WHAT IS NEEDED:
Print, exactly and completely, every entry in the data.

EXTRACTED RECORDS:
(** One level of the irq_data hierarchy. *)
Record irq_level := {
  (** a chip named ITS that can set its state *)
  lv_named_its : bool;
  (** [&its_irq_chip] *)
  lv_its_chip : bool;
  lv_hwirq : Z;
  lv_forwarded : bool;
  lv_device : option its_device;
  lv_event : Z;
}.

Record irq_data := { id_desc : option msi_desc; id_levels : list irq_level }.
Record msi_msg := { address_hi : Z; address_lo : Z; msg_data : Z }.

Record irq_facts := {
  (** [x1_nvme_irq_test]'s two halves *)
  if_native : bool;
  if_allowed : bool;
  if_msi_enabled : bool;
  if_msix_enabled : bool;
  if_msix_cap : Z;
  if_aer_cap : role → Z;
  if_vector : Z → Z;
  if_irq_data : Z → option irq_data;
  if_msg : Z → msi_msg;
  (** [of_msi_xlate]: the identifier and the controller's node, and the expected node *)
  if_xlate : Z * option nat;
  if_its_node : option nat;
  (** BAR 0: memory, start, length; and whether mapping four bytes succeeds *)
  if_bar0_mem : bool;
  if_bar0_start : Z;
  if_bar0_len : Z;
  if_iomap : bool;
  if_root : option pci_dev;
}.

(** Everything that is read. *)
Inductive access :=
| CfgWord (who : role) (off : Z)
| CfgDword (who : role) (off : Z)
| ExpWord (who : role) (off : Z)
| TableWord (index off : Z)
| PendingWord
| ItsWord (off : Z)
| ItsQuad (off : Z).

Record irqs (D : Type) := Irqs {
  x1_irq_entries : list Z;
  x1_irq_timeouts : list Z;
  x1_its_audit_seen : Z;
  ir_dev : D;
  ir_log : list access;
}.
Arguments Irqs {_} _ _ _ _ _.
Arguments x1_irq_entries {_} _.
Arguments x1_irq_timeouts {_} _.
Arguments x1_its_audit_seen {_} _.
Arguments ir_dev {_} _.
Arguments ir_log {_} _.
#[export] Instance irqs_eta {D} : Eta (irqs D) := λ s,
  Irqs (x1_irq_entries s) (x1_irq_timeouts s) (x1_its_audit_seen s) (ir_dev s) (ir_log s).

Definition x1_nvme_irq_controller (np expected : option nat) : bool :=
  match np, expected with
  | Some n, Some e => bool_decide (n = e)
  | _, _ => false
  end.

TASK SOLUTION:
(** One level of the irq_data hierarchy. *)
Record irq_level := {
  (** a chip named ITS that can set its state *)
  lv_named_its : bool;
  (** [&its_irq_chip] *)
  lv_its_chip : bool;
  lv_hwirq : Z;
  lv_forwarded : bool;
  lv_device : option its_device;
  lv_event : Z;
}.

Record irq_data := { id_desc : option msi_desc; id_levels : list irq_level }.
Record msi_msg := { address_hi : Z; address_lo : Z; msg_data : Z }.

Record irq_facts := {
  (** [x1_nvme_irq_test]'s two halves *)
  if_native : bool;
  if_allowed : bool;
  if_msi_enabled : bool;
  if_msix_enabled : bool;
  if_msix_cap : Z;
  if_aer_cap : role → Z;
  if_vector : Z → Z;
  if_irq_data : Z → option irq_data;
  if_msg : Z → msi_msg;
  (** [of_msi_xlate]: the identifier and the controller's node, and the expected node *)
  if_xlate : Z * option nat;
  if_its_node : option nat;
  (** BAR 0: memory, start, length; and whether mapping four bytes succeeds *)
  if_bar0_mem : bool;
  if_bar0_start : Z;
  if_bar0_len : Z;
  if_iomap : bool;
  if_root : option pci_dev;
}.

(** Everything that is read. *)
Inductive access :=
| CfgWord (who : role) (off : Z)
| CfgDword (who : role) (off : Z)
| ExpWord (who : role) (off : Z)
| TableWord (index off : Z)
| PendingWord
| ItsWord (off : Z)
| ItsQuad (off : Z).

Record irqs (D : Type) := Irqs {
  x1_irq_entries : list Z;
  x1_irq_timeouts : list Z;
  x1_its_audit_seen : Z;
  ir_dev : D;
  ir_log : list access;
}.
Arguments Irqs {_} _ _ _ _ _.
Arguments x1_irq_entries {_} _.
Arguments x1_irq_timeouts {_} _.
Arguments x1_its_audit_seen {_} _.
Arguments ir_dev {_} _.
Arguments ir_log {_} _.
#[export] Instance irqs_eta {D} : Eta (irqs D) := λ s,
  Irqs (x1_irq_entries s) (x1_irq_timeouts s) (x1_its_audit_seen s) (ir_dev s) (ir_log s).

Definition x1_nvme_irq_controller (np expected : option nat) : bool :=
  match np, expected with
  | Some n, Some e => bool_decide (n = e)
  | _, _ => false
  end.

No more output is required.